__Problem to solve__: Look through the listing below and write out exactly the lines from the line with "Definition math_round (x" to the line with "num := float;", both included, and no others.

__Input records__:
(** A task object: its name and the devices of the channels added to it. *)
Record task : Type := mkTask {
  task_name : string;
  devices : list string
}.

(** The driver decides, from the requests served so far, whether the next
    one succeeds; a refused request raises [DaqError]. *)
Definition driver : Type := list daq_call -> daq_call -> bool.

(** Computations that talk to the card: the served requests are threaded
    through, and kept when an exception is raised. *)
Definition Hw (A : Type) : Type := list daq_call -> list daq_call * result A.

Definition hret {A : Type} (a : A) : Hw A := fun tr => (tr, Ok a).

Definition hraise {A : Type} (e : exn) : Hw A := fun tr => (tr, Raise e).

Definition hbind {A B : Type} (c : Hw A) (k : A -> Hw B) : Hw B :=
  fun tr =>
    match c tr with
    | (tr', Ok a) => k a tr'
    | (tr', Raise e) => (tr', Raise e)
    end.

Definition lift {A : Type} (r : result A) : Hw A := fun tr => (tr, r).

Definition request (drv : driver) (c : daq_call) : Hw unit :=
  fun tr => if drv tr c then (tr ++ [c], Ok tt) else (tr, Raise DaqError).

(** Requests other than the start of a task. *)
Definition starts_no_task (c : daq_call) : Prop :=
  match c with
  | StartTask _ => False
  | _ => True
  end.

(** The served requests of a scan, as far as starting tasks goes: no task
    was started; or task [w] was started, after its start trigger had been
    set to [src], and no other; or task [w] was started in this way,
    task [r] right after it, and no other. *)
Inductive start_shape (w r src : string) : list daq_call -> Prop :=
| NoneStarted (tr : list daq_call) :
    Forall starts_no_task tr -> start_shape w r src tr
| FirstStarted (tr1 rest : list daq_call) :
    Forall starts_no_task tr1 -> Forall starts_no_task rest ->
    In (CfgDigEdgeStartTrig w src) tr1 ->
    start_shape w r src (tr1 ++ StartTask w :: rest)
| BothStarted (tr1 rest : list daq_call) :
    Forall starts_no_task tr1 -> Forall starts_no_task rest ->
    In (CfgDigEdgeStartTrig w src) tr1 ->
    start_shape w r src (tr1 ++ StartTask w :: StartTask r :: rest).

(** A computation that adds to the served requests, and starts no task. *)
Definition quiet {A : Type} (c : Hw A) : Prop :=
  forall tr, exists ext, fst (c tr) = tr ++ ext /\ Forall starts_no_task ext.


End NIpci6036E.

Declare Scope hw_scope.
Delimit Scope hw_scope with hw.
Notation "x <- c ;; k" := (NIpci6036E.hbind c (fun x => k))
  (at level 61, c at next level, right associativity) : hw_scope.
Notation "c ;;; k" := (NIpci6036E.hbind c (fun _ => k))
  (at level 61, right associativity) : hw_scope.

Module Daq.
Import Py NIpci6036E.
Local Open Scope hw_scope.

Section WithDriver.
Variable drv : driver.
Variable DEVname : string.

(** [for x in l: body(x)] *)
Fixpoint for_each {A : Type} (l : list A) (body : A -> Hw unit) : Hw unit :=
  match l with
  | [] => hret tt
  | x :: t => body x ;;; for_each t body
  end.

(** [make_read_task]: a new task with one analog input channel per entry
    of [channels].  The task object lists the device of its channels. *)
Definition make_read_task (name : string) (channels : list string) : Hw task :=
  request drv (NewTask name) ;;;
  for_each channels
    (fun channel => request drv (AddAiVoltageChan name (DEVname ++ "/" ++ channel))) ;;;
  hret (mkTask name (map (fun _ => DEVname) (firstn 1 channels))).
(** * mlpack: linear layer, multihead attention, distributions and the
      AdaBoost probability-prediction binding

    A shallow embedding of

    - [methods/ann/layer/linear_impl.hpp] (the [LinearType] layer),
    - [methods/adaboost/adaboost_predict_proba_main.cpp],
    - the distribution and attention classes exercised by
      [tests/distribution_test.cpp] and [tests/layer/multihead_attention.cpp].

    Armadillo matrices are dense and column-major; a matrix either owns its
    memory or is a view onto memory handed over by the caller.  Element
    arithmetic is kept abstract for the layers (the code is a template over
    the element type) and is exact rational arithmetic for the
    distributions. *)

From Stdlib Require Import ZArith NArith QArith Qcanon String DecimalString.
From stdpp Require Import base list numbers gmap strings.

Local Open Scope string_scope.
Local Open Scope nat_scope.

(** ** Exceptions *)

(** What a call can end with instead of a value: Armadillo's size and bounds
    checks throw [std::logic_error]; [Log::Fatal] stops the program; a view
    onto caller memory can reach outside what the caller handed over. *)
Inductive exn : Type :=
| LogicError (what : string)
| Fatal (msg : string)
| BadAccess (addr : nat).

Inductive result (A : Type) : Type :=
| Ok (a : A)
| Throw (e : exn).
Arguments Ok {A} a.
Arguments Throw {A} e.

#[export] Instance result_ret : MRet result := λ A a, Ok a.
#[export] Instance result_bind : MBind result := λ A B f m,
  match m with
  | Ok a => f a
  | Throw e => Throw e
  end.

Definition is_ok {A} (r : result A) : bool :=
  match r with Ok _ => true | Throw _ => false end.

(** ** [size_t] arithmetic *)

Module SizeT.
Definition modulus : Z := 2 ^ 64.

(** The value a [size_t] expression has after wrap-around. *)
Definition wrap (z : Z) : Z := z mod modulus.

(** A wrapped value as a length. *)
Definition to_nat (z : Z) : nat := Z.to_nat (wrap z).

Definition fits (n : nat) : Prop := (Z.of_nat n < modulus)%Z.

Lemma wrap_small z : (0 ≤ z < modulus)%Z → wrap z = z.
Proof. intros Hz. unfold wrap. apply Z.mod_small. exact Hz. Qed.

Lemma to_nat_fits n : fits n → to_nat (Z.of_nat n) = n.
Proof.
  intros Hn. unfold to_nat. rewrite wrap_small.
  - apply Nat2Z.id.
  - split; [apply Nat2Z.is_nonneg | exact Hn].
Qed.

Lemma wrap_pred_zero : wrap (0 - 1) = (modulus - 1)%Z.
Proof. reflexivity. Qed.
End SizeT.

(** ** Element arithmetic *)

(** The operations of the element type ([double], [float]) the matrix code
    uses.  No law is assumed of them. *)
Class Elem (E : Type) : Type := {
  zero : E;
  add : E → E → E;
  mul : E → E → E
}.

(** ** Dense column-major matrices *)

Section Arma.
Context {E : Type} `{Elem E}.

(** [arma::Mat]: element [(i, j)] lives at [i + j * n_rows]. *)
Record Mat : Type := mkMat {
  n_rows : nat;
  n_cols : nat;
  mem : list E
}.

Definition n_elem (m : Mat) : nat := n_rows m * n_cols m.

Definition wf (m : Mat) : Prop := length (mem m) = n_elem m.

(** [m(i, j)] without the bounds check. *)
Definition at_ (m : Mat) (i j : nat) : E :=
  default zero (mem m !! (i + j * n_rows m)).

(** The matrix of the given size whose element [(i, j)] is [f i j]. *)
Definition generate (r c : nat) (f : nat → nat → E) : Mat :=
  mkMat r c (flat_map (λ j, (λ i, f i j) <$> seq 0 r) (seq 0 c)).

(** Accumulation in index order, as a plain loop does it. *)
Definition accu_upto (n : nat) (f : nat → E) : E :=
  foldl (λ acc k, add acc (f k)) zero (seq 0 n).

Lemma accu_upto_ext n f g :
  (∀ k, k < n → f k = g k) → accu_upto n f = accu_upto n g.
Proof.
  intros Hfg. unfold accu_upto.
  assert (Hs : ∀ k, k ∈ seq 0 n → f k = g k).
  { intros k Hk. apply Hfg. apply elem_of_seq in Hk. lia. }
  revert Hs. generalize zero. generalize (seq 0 n).
  induction l as [|k l IH]; intros z Hs; simpl; [reflexivity|].
  rewrite (Hs k) by (left). apply IH. intros k' Hk'. apply Hs. by right.
Qed.

Lemma length_columns (r s c : nat) (f : nat → nat → E) :
  length (flat_map (λ j, (λ i, f i j) <$> seq 0 r) (seq s c)) = c * r.
Proof.
  revert s. induction c as [|c IH]; intros s; simpl; [reflexivity|].
  rewrite length_app, length_fmap, length_seq, IH. reflexivity.
Qed.

Lemma lookup_columns (r s c : nat) (f : nat → nat → E) i j :
  i < r → j < c →
  flat_map (λ j, (λ i, f i j) <$> seq 0 r) (seq s c) !! (i + j * r)
  = Some (f i (s + j)).
Proof.
  intros Hi. revert s j. induction c as [|c IH]; intros s j Hj; [lia|].
  simpl. destruct j as [|j].
  - rewrite lookup_app_l by (rewrite length_fmap, length_seq; lia).
    rewrite list_lookup_fmap, lookup_seq_lt by lia.
    simpl. do 2 f_equal; lia.
  - rewrite lookup_app_r by (rewrite length_fmap, length_seq; lia).
    rewrite length_fmap, length_seq.
    replace (i + S j * r - r) with (i + j * r) by lia.
    rewrite IH by lia. do 2 f_equal; lia.
Qed.

Lemma generate_wf r c f : wf (generate r c f).
Proof. unfold wf, n_elem, generate. simpl. rewrite length_columns. lia. Qed.

Lemma generate_at r c f i j :
  i < r → j < c → at_ (generate r c f) i j = f i j.
Proof.
  intros Hi Hj. unfold at_, generate. simpl.
  rewrite lookup_columns by assumption. reflexivity.
Qed.

Lemma generate_rows r c f : n_rows (generate r c f) = r.
Proof. reflexivity. Qed.

Lemma generate_cols r c f : n_cols (generate r c f) = c.
Proof. reflexivity. Qed.

(** *** Operations *)

(** [A * B]. *)
Definition mat_mul (A B : Mat) : result Mat :=
  if decide (n_cols A = n_rows B) then
    Ok (generate (n_rows A) (n_cols B)
          (λ i j, accu_upto (n_cols A) (λ k, mul (at_ A i k) (at_ B k j))))
  else Throw (LogicError "matrix multiplication: incompatible matrix dimensions").

(** [A.t()]. *)
Definition trans (A : Mat) : Mat :=
  generate (n_cols A) (n_rows A) (λ i j, at_ A j i).

(** [A.each_col() += v]. *)
Definition each_col_plus (A v : Mat) : result Mat :=
  if decide (n_rows v = n_rows A ∧ n_cols v = 1) then
    Ok (generate (n_rows A) (n_cols A) (λ i j, add (at_ A i j) (at_ v i 0)))
  else Throw (LogicError "each_col(): incompatible size").

(** [arma::vectorise(A)]: the memory is kept, read as one column. *)
Definition vectorise (A : Mat) : Mat :=
  mkMat (n_elem A) 1 (mem A).

(** [arma::sum(A, 1)]: the column of row sums. *)
Definition sum_rows (A : Mat) : Mat :=
  generate (n_rows A) 1 (λ i _, accu_upto (n_cols A) (λ j, at_ A i j)).

(** [G.submat(r1, c1, r2, c2) = X].  The corner indices are [size_t] values
    as the caller computed them. *)
Definition submat_assign (G : Mat) (r1 c1 r2 c2 : Z) (X : Mat) : result Mat :=
  if decide (r1 ≤ r2 ∧ c1 ≤ c2 ∧
             r2 < Z.of_nat (n_rows G) ∧ c2 < Z.of_nat (n_cols G))%Z then
    let '(r1, c1, r2, c2) :=
      (Z.to_nat r1, Z.to_nat c1, Z.to_nat r2, Z.to_nat c2) in
    if decide (n_rows X = r2 - r1 + 1 ∧ n_cols X = c2 - c1 + 1) then
      Ok (generate (n_rows G) (n_cols G)
            (λ i j, if decide (r1 ≤ i ≤ r2 ∧ c1 ≤ j ≤ c2)
                    then at_ X (i - r1) (j - c1)
                    else at_ G i j))
    else Throw (LogicError "copy into submatrix: incompatible matrix dimensions")
  else Throw (LogicError "Mat::submat(): indices out of bounds or incorrectly used").

(** *** Matrices over memory of the caller *)

(** [Mat(ptr, rows, cols, false, false)]: no copy is made, the matrix reads
    and writes the caller's memory.  Memory is a list of cells and a pointer
    is an index into it. *)
Record AuxMat : Type := mkAux {
  aux_mem : nat;
  aux_n_rows : nat;
  aux_n_cols : nat
}.

Definition aux_n_elem (a : AuxMat) : nat := aux_n_rows a * aux_n_cols a.

(** Element [(i, j)] of the view, in the memory as it is now. *)
Definition aux_at (heap : list E) (a : AuxMat) (i j : nat) : E :=
  default zero (heap !! (aux_mem a + (i + j * aux_n_rows a))).

(** A write to element [(i, j)] through the view. *)
Definition aux_set (heap : list E) (a : AuxMat) (i j : nat) (x : E) : list E :=
  <[aux_mem a + (i + j * aux_n_rows a) := x]> heap.

(** The contents of the view, in the memory as it is now. *)
Definition deref (heap : list E) (a : AuxMat) : result Mat :=
  if decide (aux_mem a + aux_n_elem a ≤ length heap) then
    Ok (mkMat (aux_n_rows a) (aux_n_cols a)
          (take (aux_n_elem a) (drop (aux_mem a) heap)))
  else Throw (BadAccess (aux_mem a + aux_n_elem a)).

Lemma deref_at heap a M i j :
  deref heap a = Ok M → i < aux_n_rows a → j < aux_n_cols a →
  at_ M i j = aux_at heap a i j.
Proof.
  unfold deref. intros HM Hi Hj. case_decide as Hlen; [|discriminate].
  injection HM as <-. unfold at_, aux_at, aux_n_elem in *. simpl.
  rewrite lookup_take, lookup_drop. case_decide as Hlt; [reflexivity|].
  exfalso. apply Hlt. nia.
Qed.

Lemma deref_shape heap a M :
  deref heap a = Ok M →
  n_rows M = aux_n_rows a ∧ n_cols M = aux_n_cols a ∧ wf M.
Proof.
  unfold deref. intros HM. case_decide as Hlen; [|discriminate].
  injection HM as <-. simpl. repeat split.
  unfold wf, n_elem, aux_n_elem in *. simpl.
  rewrite length_take, length_drop. lia.
Qed.

End Arma.

Arguments Mat E : clear implicits.


(** ** The linear layer ([linear_impl.hpp]) *)

Module Linear.
Section Layer.
Context {E : Type} `{Elem E}.

(** A matrix member of the layer: it owns its memory until [SetWeights]
    makes it a view onto the caller's buffer. *)
Inductive Member : Type :=
| Owned (m : Mat E)
| Borrowed (a : AuxMat).

Definition member_n_rows (s : Member) : nat :=
  match s with Owned m => n_rows m | Borrowed a => aux_n_rows a end.

Definition member_n_cols (s : Member) : nat :=
  match s with Owned m => n_cols m | Borrowed a => aux_n_cols a end.

(** The [n_elem] field: the product of the two sizes as [size_t]. *)
Definition member_n_elem (s : Member) : Z :=
  SizeT.wrap (Z.of_nat (member_n_rows s) * Z.of_nat (member_n_cols s)).

Definition load (heap : list E) (s : Member) : result (Mat E) :=
  match s with
  | Owned m => Ok m
  | Borrowed a => deref heap a
  end.

(** [RegularizerType]: its [Evaluate(weights, gradient)] updates the gradient
    in place. *)
Record RegularizerType : Type := {
  Evaluate : Mat E → Mat E → Mat E
}.

Record LinearType : Type := mkLinear {
  inSize : nat;
  outSize : nat;
  regularizer : RegularizerType;
  weights : Member;
  weight : Member;
  bias : Member
}.

(** [LinearType()]. *)
Definition LinearType_default (r : RegularizerType) : LinearType :=
  mkLinear 0 0 r (Owned (mkMat 0 0 [])) (Owned (mkMat 0 0 []))
    (Owned (mkMat 0 0 [])).

(** Each member is assigned a temporary matrix built on [weightsPtr] with
    [copy_aux_mem = false]; the assignment moves the temporary, so the
    member takes over its pointer and sizes. *)
Definition SetWeights (weightsPtr : nat) (L : LinearType) : LinearType :=
  let weights' :=
    Borrowed (mkAux weightsPtr
                (SizeT.to_nat (Z.of_nat (outSize L) * Z.of_nat (inSize L)
                               + Z.of_nat (outSize L))) 1) in
  let weight' := Borrowed (mkAux weightsPtr (outSize L) (inSize L)) in
  let bias' :=
    Borrowed (mkAux (weightsPtr + Z.to_nat (member_n_elem weight'))
                (outSize L) 1) in
  mkLinear (inSize L) (outSize L) (regularizer L) weights' weight' bias'.
(** * CaptureCAM: the frame-quality and normalisation pipeline

    A shallow embedding of [src/app/capture/page.tsx] (brightness sampler,
    Laplacian sharpness estimator, centre-crop normaliser and the capture
    controller and what the page renders), of [src/app/api/upload/route.ts]
    (the upload handler), of [src/app/api/gallery/route.ts] (the gallery
    listing) and of [src/app/api/leads/route.ts] (the leads).

    JavaScript numbers are IEEE-754 binary64 values.  The pipeline is written
    once over an abstract [Number] interface and read at two carriers:
    - [JS]: Rocq's primitive binary64 floats, the arithmetic the program runs;
    - [Exact]: canonical rationals, the arithmetic the formulas are read in.

    The capture controller is given as [step], the page that renders after
    every event, and as [react], the page between two renders, whose handlers
    and buttons are those of the last render. *)

From Stdlib Require Import ZArith QArith Qcanon Lia List Bool.
From Stdlib Require Import Floats Uint63.
From stdpp Require Import base option strings gmap.
From Stdlib Require Import Ascii Sorted Lqa Qfield.
Import ListNotations.

Set Warnings "-inexact-float,-register-all".
Local Open Scope Z_scope.

(** ** Numbers *)

(** The operations the pipeline uses on JavaScript numbers. *)
Class Number := {
  num : Type;
  (** an integer value (image dimensions, byte samples, integer literals) *)
  of_int : Z -> num;
  nadd : num -> num -> num;
  nsub : num -> num -> num;
  nmul : num -> num -> num;
  ndiv : num -> num -> num;
  (** the relational operator [<] *)
  nlt : num -> num -> bool;
  (** storing into a [Float32Array] element *)
  fround : num -> num;
  (** [Math.round], read back as an integer canvas dimension *)
  round : num -> Z
}.

Declare Scope num_scope.
Delimit Scope num_scope with num.
Bind Scope num_scope with num.
Infix "+" := nadd : num_scope.
Infix "-" := nsub : num_scope.
Infix "*" := nmul : num_scope.
Infix "/" := ndiv : num_scope.
Notation "a <? b" := (nlt a b) : num_scope.
Notation "a >? b" := (nlt b a) (only parsing) : num_scope.

(** A decimal literal [n/d] such as [0.299]: division is correctly rounded, so
    the quotient of the two integers is the double nearest to the decimal. *)
Definition dec `{Number} (n d : Z) : num := (of_int n / of_int d)%num.

(** *** Binary64 *)

Module JS.

(** Integer to double, correctly rounded (exact below 2^53). *)
Definition of_Z (z : Z) : float :=
  SF2Prim (binary_normalize prec emax z 0 false).

Definition two52 : float := 0x1p52%float.

(** Nearest integer, ties to even, of a double in [0, 2^52). *)
Definition rint (a : float) : float := ((a + two52) - two52)%float.

(** [Math.fround]: the nearest binary32 value, ties to even.  A normal
    value is scaled to 24 integer bits ([frshiftexp] and [ldshiftexp] are
    biased by 2101), rounded, and scaled back. *)
Definition fround32 (x : float) : float :=
  if negb (PrimFloat.is_finite x) then x
  else if (x =? 0)%float then x
  else
    let a := abs x in
    let r :=
      if (a <? 0x1p-126)%float
      then (rint (a * 0x1p149) * 0x1p-149)%float
      else
        let '(m, e) := frshiftexp a in
        ldshiftexp (rint (ldshiftexp m 2125%uint63)) (Uint63.sub e 24%uint63) in
    let r := if (0x1.fffffep127 <? r)%float then infinity else r in
    if (x <? 0)%float then (- r)%float else r.

(** [Math.round] (round half up) of a finite double; [NaN] and the
    infinities become the canvas dimension 0. *)
Definition math_round (x : float) : Z :=
  match Prim2SF x with
  | S754_finite s m e =>
      let v := if s then Z.neg m else Z.pos m in
      if (0 <=? e)%Z then v * 2 ^ e
      else (2 * v + 2 ^ (- e)) / 2 ^ (- e + 1)
  | _ => 0
  end.

#[export] Instance number : Number := {|
  num := float;
  of_int := of_Z;
  nadd := PrimFloat.add;
  nsub := PrimFloat.sub;
  nmul := PrimFloat.mul;
  ndiv := PrimFloat.div;
  nlt := PrimFloat.ltb;
  fround := fround32;
  round := math_round
|}.

End JS.

(** *** Exact rationals *)

Module Exact.

Definition ltb (a b : Qc) : bool :=
  (Qnum a * QDen b <? Qnum b * QDen a)%Z.

(** [floor (q + 1/2)] *)
Definition math_round (q : Qc) : Z :=
  (2 * Qnum q + QDen q) / (2 * QDen q).

#[export] Instance number : Number := {|
  num := Qc;
  of_int := fun z => Q2Qc (inject_Z z);
  nadd := Qcplus;
  nsub := Qcminus;
  nmul := Qcmult;
  ndiv := Qcdiv;
  nlt := ltb;
  fround := fun q => q;
  round := math_round
|}.

End Exact.


(** ** Browser values *)

(** How a promise ends: resolved, rejected, or never settled. *)
Inductive Settled (A : Type) : Type :=
| Resolved (a : A)
| Rejected (msg : string)
| Pending.
Arguments Resolved {A} a.
Arguments Rejected {A} msg.
Arguments Pending {A}.

(** A decoded [HTMLImageElement]: [img.width] and [img.height]. *)
Record Image := { img_width : Z; img_height : Z }.

(** Assigning [img.src]: [onload] fires with the decoded image, or [onerror]. *)
Inductive LoadResult :=
| Loaded (img : Image)
| LoadError.

(** [ImageData.data]: RGBA samples, four per pixel, row by row. *)
Definition ImageData := list Z.

(** [data[i]] of a typed array. *)
Definition sample (data : ImageData) (i : Z) : Z := nth (Z.to_nat i) data 0.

__Task result__:
Definition math_round (x : float) : Z :=
  match Prim2SF x with
  | S754_finite s m e =>
      let v := if s then Z.neg m else Z.pos m in
      if (0 <=? e)%Z then v * 2 ^ e
      else (2 * v + 2 ^ (- e)) / 2 ^ (- e + 1)
  | _ => 0
  end.

#[export] Instance number : Number := {|
  num := float;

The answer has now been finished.